The good news is, Mike has spent the intervening years learning how to defeat Pennywise, but the bad news is that all of them have to split up and gather personal "artifacts" for a Native American ritual that will hopefully dispel the clown. It takes a full hour to get to the artifact search, which is the weakest stretch of It Chapter Two, because Muschietti and his digital effects crew are recycling the first film on a larger scale, with monsters that look like tacky computer simulations of Evil Dead II and The Thing. By the time Muschietti gets to the grand guignol finale, he's exhausted the audience.

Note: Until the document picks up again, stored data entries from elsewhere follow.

Lemma link_hash_ok r h :
  link_hash r = Ok h <-> exists s, jcs (to_json r) = Ok s /\ h = blake3_truncated blake3_to_hex s.
Proof.
  unfold link_hash, jcs_canonicalize. destruct (jcs (to_json r)); simpl; split.
  - intros [= <-]. eauto.
  - by intros (s & [= ->] & ->).
  - done.
  - by intros (s & [=] & _).
Qed.

Lemma same_link_same_sealed r1 r2 h c1 c2 :
  no_collision c1 c2 -> r1 ∈ c1 -> r2 ∈ c2 ->
  link_hash r1 = Ok h -> link_hash r2 = Ok h -> same_sealed r1 r2.
Proof.
  intros Hnc Hr1 Hr2 (s1 & Hs1 & ->)%link_hash_ok (s2 & Hs2 & E)%link_hash_ok.
  pose proof (Hnc r1 r2 s1 s2 Hr1 Hr2 Hs1 Hs2 E). subst. eauto using canonical_same_sealed.
Qed.

Lemma no_collision_app l1 l2 k1 k2 :
  no_collision (l1 ++ k1) (l2 ++ k2) -> no_collision l1 l2.
Proof. unfold no_collision. intros H' * ??. apply H'; apply elem_of_app; by left. Qed.

Lemma linked_chains_agree c1 c2 r1 r2 h :
  well_linked (c1 ++ [r1]) -> well_linked (c2 ++ [r2]) ->
  no_collision (c1 ++ [r1]) (c2 ++ [r2]) ->
  link_hash r1 = Ok h -> link_hash r2 = Ok h ->
  Forall2 same_sealed (c1 ++ [r1]) (c2 ++ [r2]).
Proof.
  revert c2 r1 r2 h. induction c1 as [|x1 c1 IH] using rev_ind; intros c2 r1 r2 h;
    intros [Hw1 Hl1]%well_linked_snoc [Hw2 Hl2]%well_linked_snoc Hnc Hh1 Hh2.
  all: assert (same_sealed r1 r2) as Hs by
    (eapply same_link_same_sealed; eauto; apply elem_of_app; right; by apply list_elem_of_singleton).
  all: destruct c2 as [|x2 c2 _] using rev_ind.
  - constructor; [done|constructor].
  - rewrite last_snoc in Hl2. apply linked_to_some in Hl2 as (h2 & _ & E).
    unfold linked_to in Hl1. apply ok_inj in Hl1. pose proof (same_link _ _ Hs). congruence.
  - rewrite last_snoc in Hl1. apply linked_to_some in Hl1 as (h1 & _ & E).
    unfold linked_to in Hl2. apply ok_inj in Hl2. pose proof (same_link _ _ Hs). congruence.
  - rewrite last_snoc in Hl1, Hl2.
    apply linked_to_some in Hl1 as (h1 & Hx1 & E1). apply linked_to_some in Hl2 as (h2 & Hx2 & E2).
    assert (h1 = h2) as -> by (pose proof (same_link _ _ Hs); congruence).
    apply Forall2_app; [|constructor; [done|constructor]].
    eapply IH; eauto using no_collision_app.
Qed.
End Canonical.

(** ** A concrete instance of the primitives

    Keys are numbers, a signature repeats one byte computed from the key and
    the length of the message, the digest is the text itself, and the encoder
    writes the string members of an object in a prefix code. *)
Module Demo.
Fixpoint enc_str (s : string) : string :=
  match s with
  | EmptyString => "."
  | String a s => "+" +:+ String a (enc_str s)
  end.
Definition enc_member (e : string * json) : string :=
  enc_str e.1 +:+ match e.2 with JString s => "s" +:+ enc_str s | _ => "o" end.
Fixpoint enc_members (m : list (string * json)) : string :=
  match m with [] => "" | e :: m => enc_member e +:+ enc_members m end.
Definition demo_jcs (v : json) : result string string :=
  match v with JObject m => Ok (enc_members m) | _ => Ok "v" end.
Definition demo_sign (k : Z) (m : string) : list Z :=
  replicate 64 ((k + Z.of_nat (String.length m)) mod 256)%Z.

#[export] Instance demo : Primitives := {
  jcs := demo_jcs; blake3_to_hex s := s; unicode_lowercase c := c;
  datetime_to_json t := pretty t; to_rfc3339 t := pretty t;
  SigningKey := Z; VerifyingKey := Z; verifying_key k := k; sign := demo_sign;
  verify k m sig := bool_decide (sig = demo_sign k m) }.

#[export] Instance demo_signature_laws : SignatureLaws.
Proof.
  split; intros k m.
  - done.
  - apply Forall_replicate. unfold is_byte, u8_max.
    pose proof (Z.mod_pos_bound (k + Z.of_nat (String.length m)) 256 ltac:(lia)). lia.
  - by apply bool_decide_eq_true_2.
Qed.

Lemma enc_str_app a b x y : enc_str a +:+ x = enc_str b +:+ y -> a = b /\ x = y.
Proof.
  revert b. induction a as [|c a IH]; intros [|d b]; cbn [enc_str]; rewrite ?str_app_cons;
    intros Hab; try done.
  - by injection Hab.
  - injection Hab as -> Hab. apply IH in Hab as [-> ->]. done.
Qed.

Lemma enc_members_inj m1 m2 :
  enc_members m1 = enc_members m2 ->
  (fun e => (e.1, as_str e.2)) <$> m1 = (fun e => (e.1, as_str e.2)) <$> m2.
Proof.
  revert m2. induction m1 as [|[k1 v1] m1 IH]; intros [|[k2 v2] m2]; cbn [enc_members];
    unfold enc_member; cbn [fst snd]; rewrite ?str_app_assoc; intros E; try done.
  - by destruct k2.
  - by destruct k1.
  - apply enc_str_app in E as [-> E]. rewrite !fmap_cons. cbn [fst snd].
    assert (as_str v1 = as_str v2 /\ enc_members m1 = enc_members m2) as [-> E'].
    { destruct v1, v2; rewrite ?str_app_assoc, ?str_app_cons in E; try done;
        injection E as E; try (by split); try done.
      apply enc_str_app in E as [-> E]. done. }
    f_equal. by apply IH.
Qed.

Lemma assoc_as_str k (m : list (string * json)) :
  (assoc k m ≫= as_str) = mjoin (assoc k ((fun e => (e.1, as_str e.2)) <$> m)).
Proof.
  induction m as [|[k' v] m IH]; [done|]. simpl. by destruct (String.eqb k k').
Qed.

#[export] Instance demo_canonical_laws : CanonicalLaws.
Proof.
  split. intros m1 m2 s k _ _ [= E1] [= E2]. rewrite !assoc_as_str. f_equal. f_equal.
  apply enc_members_inj. congruence.
Qed.
End Demo.

(** ** Theorems *)

(** What sealing guarantees: a receipt sealed and signed after the last
    receipt of a chain carries the builder's fields, its content hash is the
    hash of the stored (redacted) payload, its signature verifies under the
    signer's key, and the chain accepts it. *)
Theorem sealed_receipt_is_accepted `{SignatureLaws} c i now b key r :
  Receipt.seal_signed i now b (last c) key = Ok r ->
  ReceiptChain.append c r = Ok (c ++ [r]) /\
  Receipt.verify_signature (verifying_key key) r = Ok () /\
  Receipt.verify_content_hash r = Ok (Receipt.content_hash r) /\
  Receipt.receipt_id r = i /\ Receipt.recorded_at r = now /\
  Receipt.record_type r = Receipt.b_record_type b /\
  Receipt.retention_class r = Receipt.b_retention_class b /\
  Receipt.subject_canonical_id r = Receipt.b_subject b /\
  Receipt.action_id r = Receipt.b_action_id b.
Proof.
  intros Hs. pose proof (seal_signed_linked _ _ _ _ _ _ Hs) as Hl.
  pose proof (seal_signed_verifies _ _ _ _ _ _ Hs) as Hv.
  split; [by apply append_ok|]. split; [done|].
  apply seal_signed_ok in Hs as (r0 & Hr0 & d & Hd & ->).
  apply seal_inner_ok in Hr0 as (?&?&?&?&?&?&_&_&Hc&_).
  split; [|done]. unfold Receipt.verify_content_hash. simpl. rewrite Hc. simpl.
  by rewrite String.eqb_refl.
Qed.

(** Sealing never fails but for a blank subject: with an encoder that
    accepts every value, [seal_signed] answers [InvalidSubject] exactly when
    the subject is empty or white space, and a receipt otherwise. *)
Theorem seal_signed_total `{Primitives} i now b prev key :
  (forall v, is_ok (jcs v) = true) ->
  if str_is_empty (skip_whitespace (Receipt.b_subject b))
  then Receipt.seal_signed i now b prev key =
       Err (InvalidSubject "subject_canonical_id is empty or whitespace-only")
  else exists r, Receipt.seal_signed i now b prev key = Ok r.
Proof.
  intros Hj. unfold Receipt.seal_signed, Receipt.seal_inner.
  destruct (str_is_empty _); [done|].
  assert (forall v, exists s, jcs_canonicalize jcs v = Ok s) as Hc.
  { intros v. specialize (Hj v). unfold jcs_canonicalize. destruct (jcs v); [by eexists|done]. }
  assert (exists red, Redaction.apply_redaction unicode_lowercase jcs blake3_to_hex
            (Receipt.b_redaction_profile b) (Receipt.b_record_type b) (Receipt.b_payload b) = Ok red)
    as [red ->].
  { destruct (Receipt.b_redaction_profile b); try by eexists. simpl.
    unfold Redaction.apply_strict, Redaction.reduce_to_structural_marker.
    destruct (Hc (Redaction.redact_keys unicode_lowercase Redaction.SECRET_KEY_PATTERNS
                    (Receipt.b_payload b))) as [s ->].
    by destruct (Redaction.record_category _); eexists. }
  cbn [result_bind]. unfold Receipt.canonical_hash at 1.
  destruct (Hc red) as [s ->]. cbn [result_bind].
  assert (exists l, Receipt.link_previous prev = Ok l) as [l ->].
  { destruct prev as [p|]; [|by eexists]. simpl. unfold Receipt.link_hash.
    destruct (Hc (Receipt.to_json p)) as [? ->]. by eexists. }
  cbn [result_bind]. unfold Receipt.signing_digest, Receipt.canonical_hash.
  match goal with |- context [jcs_canonicalize jcs ?v] => destruct (Hc v) as [? ->] end.
  by eexists.
Qed.
Lemma check_links_ok i prior s : check_links i prior s = Ok () <-> follows (Some prior) s.
Proof.
  unfold check_links, follows. simpl.
  destruct (previous_segment_seal_hash s) as [h|]; [|by split; [|intros [_ [=]]]].
  destruct (String.eqb_spec h (segment_seal_hash prior)) as [->|Hne]; simpl.
  - destruct (previous_segment_id s) as [d|]; [|by split; [|intros [[=] _]]].
    destruct (String.eqb_spec d (segment_id prior)) as [->|Hne]; simpl; [done|].
    split; [done|]. by intros [[= ->] _].
  - split; [done|]. by intros [_ [= ->]].
Qed.

Lemma segment_append_ok c s c' :
  append c s = Ok c' <-> follows (last c) s /\ c' = c ++ [s].
Proof.
  unfold append. destruct (last c) as [prior|].
  - rewrite result_bind_ok. split.
    + by intros ([] & ?%check_links_ok & [= <-]).
    + intros [?%(check_links_ok (length c)) ->]. by exists ().
  - unfold follows. simpl.
    destruct (previous_segment_id s), (previous_segment_seal_hash s); simpl; split; try done;
      try (by intros [[? ?] _]).
    + by intros [= <-].
    + by intros [_ ->].
Qed.

Fixpoint follows_from (prior : option t) (c : list t) : Prop :=
  match c with
  | [] => True
  | s :: c => follows prior s /\ follows_from (Some s) c
  end.

Lemma follows_from_snoc prior c s :
  follows_from prior (c ++ [s]) <->
  follows_from prior c /\ follows (match last c with Some x => Some x | None => prior end) s.
Proof.
  revert prior. induction c as [|x c IH]; intros prior; [simpl; tauto|].
  change ((x :: c) ++ [s]) with (x :: (c ++ [s])). simpl follows_from. rewrite IH, last_cons.
  destruct (last c); tauto.
Qed.

Lemma verify_pairs_ok i prev rest :
  verify_pairs i prev rest = Ok () <-> follows_from (Some prev) rest.
Proof.
  revert i prev. induction rest as [|s rest IH]; intros i prev; [done|]. cbn [verify_pairs follows_from].
  rewrite result_bind_ok. split.
  - by intros ([] & ?%check_links_ok & ?%IH).
  - intros [?%(check_links_ok (i + 1)) ?]. exists (). split; [done|]. by apply IH.
Qed.

Lemma follows_verify_chain c : follows_from None c -> verify_chain c = Ok ().
Proof.
  destruct c as [|s c]; [done|]. intros [[E1 E2] Hc]. simpl. rewrite E1, E2. simpl.
  by apply verify_pairs_ok.
Qed.
End ChainLemmas.

(** ** Theorems *)
Section Theorems.
Import SealedSegment.

(** Sealing a segment: it fails with [EmptySegment] on an empty segment and
    with [SegmentChainBroken] when only one of the two links to the previous
    segment is given; what it returns carries the segment's receipts followed
    by one signed terminal receipt linked to the last of them, and verifies in
    full under the signer's key whenever the receipts do. *)
Theorem sealed_segment_verifies `{SignatureLaws} at_ tid tat s pid ph key :
  (Segment.receipts s = [] -> seal at_ tid tat s pid ph key = Err EmptySegment) /\
  (Segment.receipts s <> [] -> is_some pid <> is_some ph ->
     exists a e, seal at_ tid tat s pid ph key = Err (SegmentChainBroken 0 a e)) /\
  (forall z, seal at_ tid tat s pid ph key = Ok z ->
     verify_seal (verifying_key key) z = Ok () /\
     (Forall (fun r => Receipt.verify_signature (verifying_key key) r = Ok ()) (Segment.receipts s) ->
        SealedSegment.verify_full (verifying_key key) z = Ok ()) /\
     (exists terminal, receipts z = Segment.receipts s ++ [terminal] /\
        Receipt.record_type terminal = RecordType.SegmentSealed /\
        linked_to (last (Segment.receipts s)) terminal)).
Proof.
  split; [|split].
  - intros E. unfold seal. by rewrite E.
  - intros Hne Hs. unfold seal. destruct (Segment.receipts s); [done|].
    destruct (is_some pid), (is_some ph); try done; simpl; eauto.
  - intros z Hz. split; [by eapply sealed_verify_seal|].
    split; [by eapply sealed_verify_full|].
    apply seal_ok in Hz as (g & rest & ah & term & _ & _ & _ & Ht & -> & _).
    exists term. split; [done|]. split; [by apply seal_signed_type in Ht|].
    by eapply seal_signed_linked.
Qed.
(* ===== verification/LogSound.v ===== *)
(** * Soundness of the evidence log

    The invariant of every run of the in-memory log, its append-only history,
    the exact answer of queries, the privacy ceiling, the laws of the
    compaction backend, and what they leave open. *)
From S2P Require Import Prelude Json Ids CondParser Records Redaction Receipt ChainSound Segment Compaction EvidenceLog.
Import EvidenceLog.

Section Lemmas.
Context `{Primitives, !SignatureLaws, Wire} (ambient : nat -> string * DateTime).

Lemma seal_and_append_ok l b l' r :
  seal_and_append ambient l b = Ok (l', r) ->
  l' = with_chain (chain l ++ [r]) [receipt_to_proto r] 1 l /\
  Receipt.seal_signed (ambient (draws l)).1 (ambient (draws l)).2 b (last (chain l)) (signing_key l) = Ok r.
Proof.
  unfold seal_and_append. destruct (ambient (draws l)) as [id now]. intros Hs.
  apply result_bind_ok in Hs as (r0 & Hr0 & Hs).
  apply result_bind_ok in Hs as (c & [_ ->]%append_ok & Hs). by injection Hs as <- <-.
Qed.

Lemma log_append_ok l req l' p :
  append ambient l req = Ok (l', p) ->
  exists b r, append_builder req = Ok b /\ seal_and_append ambient l b = Ok (l', r) /\
    p = receipt_to_proto r.
Proof.
  unfold append. intros Hs. apply result_bind_ok in Hs as (b & Hb & Hs).
  apply result_bind_ok in Hs as ([l1 r] & Hr & Hs). injection Hs as <- <-.
  destruct (seal_and_append ambient l b) as [[??]|] eqn:E; [|done]. injection Hr as -> ->. eauto.
Qed.

Lemma append_all_ok s rs s' :
  Segment.is_sealed s = false -> append_all s rs = Ok s' ->
  Segment.receipts s' = Segment.receipts s ++ rs /\
  Segment.retention_class s' = Segment.retention_class s.
Proof.
  revert s. induction rs as [|r rs IH]; intros s Hs; cbn [append_all].
  { intros [= <-]. by rewrite app_nil_r. }
  unfold Segment.append. rewrite Hs. cbn [result_bind]. intros [-> ->]%IH; [|done]. simpl.
  by rewrite <-app_assoc.
Qed.
(* ===== verification/StateError.v ===== *)
(** * The state and error monad

    Operations that thread a state and may fail: [M St E B] is
    [St -> result E B * St], an error keeps the effects that came before it, as
    a [?] after an assignment does in the code.  [post] is its weakest
    precondition, for a result and for an error; [preserves] its frame rule,
    decomposed along a program by the tactic [frame]. *)
From S2P Require Import Prelude.

Section Monad.
Context {St E : Type}.

Definition M (B : Type) : Type := St -> result E B * St.
Definition ret {B} (b : B) : M B := fun w => (Ok b, w).
Definition throw {B} (e : E) : M B := fun w => (Err e, w).
Definition lift {B} (r : result E B) : M B := fun w => (r, w).
Definition mbind_ {B C} (m : M B) (f : B -> M C) : M C := fun w =>
  match m w with
  | (Ok b, w) => f b w
  | (Err e, w) => (Err e, w)
  end.
Definition get : M St := fun w => (Ok w, w).
Definition modify (f : St -> St) : M () := fun w => (Ok (), f w).

(** [loop { .. }]: a round returns [Some] to leave the loop; [None] when [fuel]
    rounds were not enough. *)
Fixpoint iterate {B} (fuel : nat) (body : M (option B)) : M (option B) :=
  match fuel with
  | O => ret None
  | S fuel => mbind_ body (fun r => match r with Some b => ret (Some b) | None => iterate fuel body end)
  end.
End Monad.
Arguments M : clear implicits.

(** A step on the first component of a pair of states. *)
Definition on_fst {St R E B} (m : M St E B) : M (St * R) E B := fun s =>
  let '(r, w) := m s.1 in (r, (w, s.2)).

Notation "'let!' x ':=' c 'in' k" := (mbind_ c (fun x => k))
  (at level 10, x binder, c at level 200, k at level 200,
   format "'[v' 'let!'  x  ':='  c  'in' '//' k ']'") : aios_scope.

Section Logic.
Context {St Er : Type}.
Abbreviation M := (M St Er).

Definition post {B} (m : M B) (Q : B -> St -> Prop) (E : Er -> St -> Prop) (w : St) : Prop :=
  match m w with
  | (Ok b, w') => Q b w'
  | (Err e, w') => E e w'
  end.

Lemma post_ret {B} (b : B) Q E w : Q b w -> post (ret b) Q E w.
Proof. done. Qed.

Lemma post_lift_ok {B} (r : result Er B) b Q E w :
  r = Ok b -> Q b w -> post (lift r) Q E w.
Proof. by intros ->. Qed.

Lemma post_bind {B C} (m : M B) (f : B -> M C) R Q E w :
  post m R E w -> (forall b w', R b w' -> post (f b) Q E w') -> post (mbind_ m f) Q E w.
Proof.
  unfold post, mbind_. destruct (m w) as [[b|e] w']; [|done]. intros HR Hf. by apply Hf.
Qed.

Lemma post_mono {B} (m : M B) (Q Q' : B -> St -> Prop) (E E' : Er -> St -> Prop) w :
  post m Q E w -> (forall b w', Q b w' -> Q' b w') -> (forall e w', E e w' -> E' e w') ->
  post m Q' E' w.
Proof. unfold post. destruct (m w) as [[b|e] w']; auto. Qed.

(** [post_bind] with the errors of the first program weakened. *)
Lemma post_seq {B C} (m : M B) (f : B -> M C) R E' Q (E : Er -> St -> Prop) w :
  post m R E' w -> (forall e w', E' e w' -> E e w') ->
  (forall b w', R b w' -> post (f b) Q E w') -> post (mbind_ m f) Q E w.
Proof.
  intros Hm He Hf. eapply post_bind; [|exact Hf]. eapply post_mono; [exact Hm|auto|exact He].
Qed.

Lemma post_ok {B} (m : M B) Q E w :
  is_ok (m w).1 = true -> post m Q E w -> exists b w', m w = (Ok b, w') /\ Q b w'.
Proof. unfold post. destruct (m w) as [[b|e] w']; [|done]. intros _ HQ. by exists b, w'. Qed.

(** [m] keeps [I], whether it succeeds or fails. *)
Definition preserves {B} (I : St -> Prop) (m : M B) : Prop := forall w, I w -> I (m w).2.

Lemma preserves_ret {B} I (b : B) : preserves I (ret b).
Proof. by intros w. Qed.
Lemma preserves_throw {B} I e : preserves I (throw (B := B) e).
Proof. by intros w. Qed.
Lemma preserves_lift {B} I (r : result Er B) : preserves I (lift r).
Proof. by intros w. Qed.
Lemma preserves_bind {B C} I (m : M B) (f : B -> M C) :
  preserves I m -> (forall b, preserves I (f b)) -> preserves I (mbind_ m f).
Proof.
  intros Hm Hf w Hw. unfold mbind_. specialize (Hm w Hw).
  destruct (m w) as [[b|e] w']; [by apply Hf|done].
Qed.
Lemma preserves_get I : preserves I get.
Proof. by intros w. Qed.
Lemma preserves_modify I f : (forall w, I w -> I (f w)) -> preserves I (modify f).
Proof. intros Hf w. apply Hf. Qed.
Lemma preserves_at {B} I (m : M B) w : preserves I m -> I w -> I (m w).2.
Proof. auto. Qed.
Lemma post_frame {B} I (m : M B) Q E w :
  preserves I m -> I w -> post m Q E w -> post m (fun b w' => Q b w' /\ I w') E w.
Proof.
  intros Hp Hw. specialize (Hp w Hw). unfold post. destruct (m w) as [[b|e] w']; auto.
Qed.
Lemma preserves_if {B} I (b : bool) (m m' : M B) :
  preserves I m -> preserves I m' -> preserves I (if b then m else m').
Proof. by destruct b. Qed.
Lemma post_and {B} (m : M B) Q Q' E E' (w : St) :
  post m Q E w -> post m Q' E' w ->
  post m (fun b w' => Q b w' /\ Q' b w') (fun e w' => E e w' /\ E' e w') w.
Proof. unfold post. destruct (m w) as [[b|e] w']; auto. Qed.
Lemma post_preserves {B} (I : St -> Prop) (m : M B) w :
  preserves I m -> I w -> post m (fun _ => I) (fun _ => I) w.
Proof. intros Hp Hw. specialize (Hp w Hw). unfold post. by destruct (m w) as [[b|e] w']. Qed.
End Logic.

Create HintDb frame.
#[export] Hint Resolve preserves_ret preserves_throw preserves_lift preserves_get : frame.

(** Decompose a program along its structure. *)
Ltac frame_step :=
  match goal with
  | |- preserves _ (mbind_ _ _) => apply preserves_bind; [|intros ?]
  | |- preserves _ (if _ then _ else _) => apply preserves_if
  | |- preserves _ (match ?x with _ => _ end) => destruct x
  | |- preserves _ (let '(_, _) := ?x in _) => destruct x
  end.
Ltac frame := repeat first [frame_step | progress (cbv zeta)]; auto with frame.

Much like the first part, the film does better in the downtime when the cast is together and bouncing one-liners off each other. (Hader gets most of the laughs, but the grown-up actors are all strong, uncanny versions of their younger selves.) Between the scares, It Chapter Two floats some real insight into how much childhood sets a course for the rest of a person's life, and the way humans create defense mechanisms to wall off parts of their past that are too painful to confront. King's book may be a beast, but Muschietti does his best to honor its scope, which isn't about building the biggest scare machine of his career so much as tangling its characters in a web of poverty, abuse, and domestic terror that they struggle to escape.

But at 1,138 pages, it's a lot of book. And over two chapters and nearly five hours, it's a lot of movie. Plus, endings are not anyone's forte. On that point, the film is refreshingly above board.